Há mais ou menos 20 dias quero passear pelo centro,
ver a exposição do museu com nome de banco,
dizer não para o vendedor de poesia,
olhar pra cima das casas do século retrasado.
Há mais ou menos 45 dias, apenas,
eu não posso perseguir borboletas
ou decidir o que fazer nos finais de semana,
agora tomados com coisas pré-determinadas
pela pressa das que nunca saem do começo da fila.
Risco o calendário porque são dois traços a fazer,
na rotina que garante o final do dia.
Talvez 4 segundos, se eu riscar bem devagarzinho. 1234 e acabou.
Amanhã vai ser tudo igual, chegarei e já estará tudo decidido.
Uso duas cores de caneta; uma para o que vem a ser, outra pro que já foi.
Mas amanhã, eu troco tudo, para testar minha concentração.
E pinto o que já foi com a cor do que ainda virá.
Olho o céu e presto atenção aos detalhes, já com saudade.
Acho estranhíssimo estar aqui e de repente, não.
Será que os lugares guardam um pedacinho de mim?
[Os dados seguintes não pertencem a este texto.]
(** C33: When at least [cnt] clusters are free between the rover and the last entry
    of the table ([room]), [fat_allocate] returns a chain of exactly [cnt] clusters
    that were free, and no other chain of the table changes. (With less room it
    returns a shorter chain, or does not return: fat_allocate_short,
    fat_allocate_full_diverges.) *)
Theorem fat_allocate_correct f cnt :
  wf_fat f → 0 < cnt → room f (Z.to_nat cnt) →
  ∃ start l f', fat_allocate cnt f = Done ((true, Some start), f') ∧
    zlength l = cnt ∧ chain (fat f') start l ∧
    (∀ x, x ∈ l → 2 <= x < fat_length f ∧ is_free f x) ∧
    (∀ c' l', chain (fat f) c' l' → l' ## l ∧ chain (fat f') c' l') ∧
    wf_fat f'.
Proof.
  intros Hwf Hcnt Hroom.
  destruct (proj1 (wp_done _ _ _) (fat_allocate_wp f cnt Hwf Hcnt Hroom))
    as (r & f' & He & start & l & -> & Hl & Ht & Hwf').
  exists start, l, f'. split_and!; [done..|by apply Ht| | |done].
  - intros x Hx. destruct (took_free _ _ _ _ Ht x Hx). split; [lia|done].
  - intros c' l' Hc'. exact (took_frame _ _ _ _ _ _ Hwf Ht Hc').
Qed.

(** [fat_create_chain(clst)] appends one free cluster to the chain of [clst],
    or reports 0 and changes nothing when no cluster but the rover is free. *)
Theorem fat_create_chain_extends f c l e :
  wf_fat f → last_clst f + 1 < fat_length f →
  chain (fat f) c (l ++ [e]) → ROOT_DIR_CLUSTER ∉ l ++ [e] →
  ∃ r f', fat_create_chain c f = Done (r, f') ∧ wf_fat f' ∧
    if decide (r = 0) then f' = f ∧ no_free f
    else is_free f r ∧ chain (fat f') c ((l ++ [e]) ++ [r]) ∧
         ∀ c' l', chain (fat f) c' l' → l' ## l ++ [e] → chain (fat f') c' l'.
Proof.
  intros Hwf Hlast Hc Hroot.
  destruct (proj1 (wp_done _ _ _) (fat_create_chain_link f c l e Hwf Hlast Hc Hroot))
    as (r & f' & He & Hcase).
  exists r, f'. split; [done|]. destruct Hcase as [(-> & -> & Hno)|(Hal & ->)].
  { split; [done|]. by rewrite decide_True. }
  pose proof Hal as (Hr & Hfree & _).
  assert (Hep : 1 <= e < fat_length f) by (eapply chain_pos; [done..|set_solver]).
  split; [by apply wf_linked|]. rewrite decide_False by lia. split; [done|].
  pose proof (wf_len _ Hwf). pose proof (wf_len_range _ Hwf).
  destruct (fresh_frame f r c _ Hwf Hfree Hc) as [Hrl _].
  pose proof (chain_NoDup _ _ _ Hc) as (_ & Hle & _)%NoDup_app. split.
  - apply (chain_snoc (fat f)); [done| | | |lia]; simpl.
    + intros x Hx. rewrite !zlookup_zinsert_ne; [done|lia|set_solver|lia|set_solver].
    + apply zlookup_zinsert. rewrite zlength_zinsert. lia.
    + rewrite zlookup_zinsert_ne; [|lia|set_solver]. apply zlookup_zinsert. lia.
  - intros c' l' Hc' Hd. apply linked_frame; [done..|lia|set_solver].
Qed.

(** [fat_remove_chain(clst, 0)] ends, frees exactly the clusters of the chain
    of [clst] and leaves every disjoint chain as it was. *)
Theorem fat_remove_chain_frees f c l :
  wf_fat f → chain (fat f) c l → l ≠ [] →
  ∃ f', fat_remove_chain c 0 f = Done (tt, f') ∧ wf_fat f' ∧
    (∀ x, is_free f' x ↔ x ∈ l ∨ is_free f x) ∧
    (∀ c' l', chain (fat f) c' l' → l' ## l → chain (fat f') c' l').
Proof.
  intros Hwf Hc Hne.
  destruct (proj1 (wp_done _ _ _) (fat_remove_chain_wp f c l Hwf Hc Hne))
    as ([] & f' & He & Hrel & Hwf').
  exists f'. split_and!; [done..| |].
  - intros x. destruct (decide (x ∈ l)) as [Hx|Hx].
    + split; [by left|]. intros _. by apply Hrel.
    + unfold is_free. rewrite (rel_other _ _ _ Hrel) by done. tauto.
  - intros c' l' Hc' Hd. by eapply released_frame.
Qed.

(** Releasing what [fat_allocate] returned restores the table. *)
Theorem fat_allocate_release f cnt :
  wf_fat f → 0 < cnt → room f (Z.to_nat cnt) →
  ∃ start f1 f2, fat_allocate cnt f = Done ((true, Some start), f1) ∧
    fat_release start f1 = Done (tt, f2) ∧ fat f2 = fat f.
Proof.
  intros Hwf Hcnt Hroom.
  destruct (proj1 (wp_done _ _ _) (fat_allocate_wp f cnt Hwf Hcnt Hroom))
    as (r & f1 & He & start & l & -> & Hl & Ht & Hwf1).
  assert (Hne : l ≠ []) by (intros ->; unfold zlength in Hl; simpl in Hl; lia).
  destruct (proj1 (wp_done _ _ _)
    (fat_remove_chain_wp f1 start l Hwf1 (took_chain _ _ _ _ Ht) Hne))
    as ([] & f2 & He2 & Hrel & Hwf2).
  exists start, f1, f2. split_and!; [done..|].
  assert (Hz : ∀ x, zlookup (fat f2) x = zlookup (fat f) x).
  { intros x. destruct (decide (x ∈ l)) as [Hx|Hx].
    - rewrite (rel_free _ _ _ Hrel x Hx). symmetry. by apply (took_free _ _ _ _ Ht).
    - rewrite (rel_other _ _ _ Hrel) by done. by apply (took_other _ _ _ _ Ht). }
  apply list_eq. intros i. specialize (Hz (Z.of_nat i)).
  rewrite !zlookup_nat, Nat2Z.id in Hz by lia. done.
Qed.

(** Entry 0 of the table points to itself: a walk from it never ends. *)
Lemma remove_zero_diverges f : wf_fat f → ∀ n, loop n remove_step 0 f = NoFuel.
Proof.
  intros [Hlen Hr Hl H0].
  assert (Hins : zinsert 0 0 (fat f) = fat f).
  { rewrite zlookup_nat in H0 by lia. by apply list_insert_id. }
  assert (Hstep : remove_step 0 f = Done (inl 0, f)).
  { apply wp_run_eq.
    unfold remove_step. simpl. wp_step. apply (wp_fat_get _ _ 0); [done|].
    wp_step. apply wp_fat_put; [lia|]. do 2 wp_step. simpl.
    rewrite (proj2 (Z.eqb_neq (last_clst f) 0)) by lia. do 3 wp_step.
    split; [done|]. rewrite Hins. by destruct f. }
  induction n as [|n IH]; [done|]. rewrite loop_S. unfold mbind, st_bind. by rewrite Hstep.
Qed.

(** C39: With no free cluster a request for two or more never returns: the code
    releases "chain 0", and entry 0 of the table points to itself. *)
Theorem fat_allocate_full_diverges f cnt :
  wf_fat f → last_clst f + 1 < fat_length f → no_free f → 1 < cnt →
  fat_allocate cnt f = NoFuel ∧ ∀ n, loop n remove_step 0 f = NoFuel.
Proof.
  intros Hwf Hlast Hno Hcnt. pose proof Hwf as [Hlen Hr Hl H0].
  pose proof (remove_zero_diverges f Hwf) as Hdiv.
  split; [|done].
  assert (Hstart : fat_create_chain 0 f = Done (0, f)).
  { destruct (proj1 (wp_done _ _ _) (fat_create_chain_new f Hwf Hlast))
      as (r & f' & He & [(-> & -> & _)|((Hrr & Hfree & _ & Hne) & _)]); [done|].
    exfalso. by apply (Hno r). }
  assert (Hc0 : (cnt =? 0) = false) by (apply Z.eqb_neq; lia).
  assert (Hc1 : (cnt - 1 =? 0) = false) by (apply Z.eqb_neq; lia).
  assert (Hl0 : (0 <? fat_length f) = true) by (apply Z.ltb_lt; lia).
  unfold fat_allocate. rewrite Hc0. unfold mbind, st_bind. rewrite Hstart.
  rewrite (loop_S (Z.to_nat cnt)). simpl. unfold mbind, st_bind. simpl. rewrite Hc1. simpl.
  unfold fat_remove_chain, mbind, st_bind, get_st, assert_st. rewrite Hl0. simpl.
  by rewrite Hdiv.
Qed.

(** With exactly one cluster left, a request for two claims success and
    returns a chain of one cluster. *)
Theorem fat_allocate_short f r :
  wf_fat f → last_clst f + 1 < fat_length f → allocated f r → r + 1 < fat_length f →
  (∀ i, 2 <= i < fat_length f → is_free f i → i = r) →
  ∃ f', fat_allocate 2 f = Done ((true, Some r), f') ∧ chain (fat f') r [r].
Proof.
  intros Hwf Hlast Hal Hr1 Honly. pose proof Hal as (Hr & Hfree & _ & Hne).
  pose proof Hwf as [Hlen Hlr Hl H0].
  exists (fresh f r).
  assert (Hc : chain (fat (fresh f r)) r [r]).
  { simpl. split; [done|]. split; [lia|]. exists EOChain. split; [|done].
    apply zlookup_zinsert. lia. }
  split; [|done].
  assert (wp (fat_allocate 2) f (λ res f', res = (true, Some r) ∧ f' = fresh f r)) as Hwp.
  { unfold fat_allocate. simpl. wp_step. eapply wp_mono; [by apply fat_create_chain_new|].
    intros r' f' [(-> & -> & Hno)|((Hr' & Hfree' & _ & Hne') & ->)].
    { exfalso. by apply (Hno r). }
    assert (r' = r) as -> by (apply Honly; done).
    assert (Hr0 : (r =? 0) = false) by (apply Z.eqb_neq; lia).
    wp_step. change (S (Z.to_nat 2)) with 3%nat. rewrite loop_S. wp_step.
    unfold allocate_step at 1. rewrite Hr0. simpl. wp_step. eapply wp_mono.
    { apply (fat_create_chain_link (fresh f r) r [] r); [by apply wf_fresh|done|done|].
      intros ?%list_elem_of_singleton. unfold ROOT_DIR_CLUSTER in *. lia. }
    intros r2 f2 [(-> & -> & _)|((Hr2 & Hfree2 & _ & Hne2) & _)].
    { wp_step. rewrite loop_S. wp_step. unfold allocate_step. simpl. do 2 wp_step.
      simpl. by wp_step. }
    exfalso. unfold is_free in Hfree2. simpl in *.
    rewrite zlookup_zinsert_ne in Hfree2 by lia. apply Honly in Hfree2; [|done]. done. }
  apply wp_done in Hwp as (? & ? & -> & -> & ->). done.
Qed.

(** Extending the root directory's chain overwrites its first link: what the
    chain held behind the first cluster is no longer reachable from the root,
    and its clusters stay allocated. *)
Theorem fat_create_chain_root_orphans f x l :
  wf_fat f → last_clst f + 1 < fat_length f →
  chain (fat f) ROOT_DIR_CLUSTER (ROOT_DIR_CLUSTER :: x :: l) → ¬ no_free f →
  ∃ r f', fat_create_chain ROOT_DIR_CLUSTER f = Done (r, f') ∧
    chain (fat f') ROOT_DIR_CLUSTER [ROOT_DIR_CLUSTER; r] ∧
    chain (fat f') x (x :: l) ∧ r ∉ x :: l ∧ (∀ y, y ∈ x :: l → ¬ is_free f' y).
Proof.
  unfold ROOT_DIR_CLUSTER. intros Hwf Hlast Hc Hsome.
  pose proof Hwf as [Hlen Hlr Hl H0].
  pose proof (chain_NoDup _ _ _ Hc) as [H1 _]%NoDup_cons.
  pose proof (chain_suffix _ 1 [1] x l Hc) as Hx.
  assert (wp (fat_create_chain 1) f (λ r f', allocated f r ∧ f' = linked f 1 r)) as Hwp.
  { unfold fat_create_chain. do 2 wp_step. wp_step. wp_step; [apply Z.ltb_lt; lia|].
    wp_step. eapply wp_mono; [by apply find_free_cluster_wp|].
    intros r f' (-> & [(-> & Hno)|(Hrr & Hne & Hfree & Hnf)]); [done|].
    rewrite (proj2 (Z.eqb_neq r 0)) by lia. simpl.
    wp_step. apply wp_fat_put; [lia|]. do 2 wp_step. rewrite loop_S. do 2 wp_step.
    unfold chain_end_step at 1. simpl. do 2 wp_step.
    wp_step. apply wp_fat_put; [simpl; rewrite zlength_zinsert; lia|]. by wp_step. }
  apply wp_done in Hwp as (r & f' & He & Hal & ->). exists r, (linked f 1 r).
  pose proof Hal as (Hr & Hfree & _).
  assert (Hrx : chain (fat (linked f 1 r)) x (x :: l)) by (apply linked_frame; [done..|lia|done]).
  split; [done|]. split; [|split; [done|split]].
  - simpl. split; [done|]. split; [done|]. exists r.
    split; [apply zlookup_zinsert; rewrite zlength_zinsert; lia|].
    split; [done|]. split; [lia|]. exists EOChain. split; [|done].
    rewrite zlookup_zinsert_ne by lia. apply zlookup_zinsert. lia.
  - intros Hin. exact (chain_not_free _ _ _ _ H0 Hx Hin Hfree).
  - intros y Hy Hfy.
    assert (wf_fat (linked f 1 r)) as Hwl by (apply wf_linked; [done|done|lia]).
    exact (chain_not_free _ _ _ _ (wf_zero _ Hwl) Hrx Hy Hfy).
Qed.

(** Once the rover is the last cluster of the table, the next search reads
    behind the end of the array. *)
Theorem find_free_cluster_overrun f :
  wf_fat f → last_clst f + 1 = fat_length f → find_free_cluster f = Undef.
Proof.
  intros [Hlen Hr Hl _] Htop. unfold EOChain in *.
  assert (Hout : zlookup (fat f) (u32 (last_clst f + 1)) = None).
  { rewrite u32_small by lia. destruct (zlookup (fat f) (last_clst f + 1)) as [v|] eqn:Hv; [|done].
    apply zlookup_Some_range in Hv. lia. }
  assert (Hne : (u32 (last_clst f + 1) =? last_clst f) = false).
  { apply Z.eqb_neq. rewrite u32_small; lia. }
  assert (Hstep : find_free_step (last_clst f) (u32 (last_clst f + 1)) f = Undef).
  { unfold find_free_step. rewrite Hne. unfold fat_get, mbind, st_bind, get_st, deref.
    by rewrite Hout. }
  unfold find_free_cluster, mbind, st_bind, get_st. cbv zeta. rewrite loop_S.
  unfold mbind, st_bind. by rewrite Hstep.
Qed.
Por isso coleciono pedras e fotografo detalhes,
para quando reconstruir a memória, ser apenas generosa,
a despeito do sofrimento que o momento possa ter me causado.
Estou constantemente tentando ser uma pessoa melhor,
uma pessoa melhor,
uma pessoa melhor,
uma pessoa melhor.

Eu só quero ser uma pessoa melhor e passear pelo centro.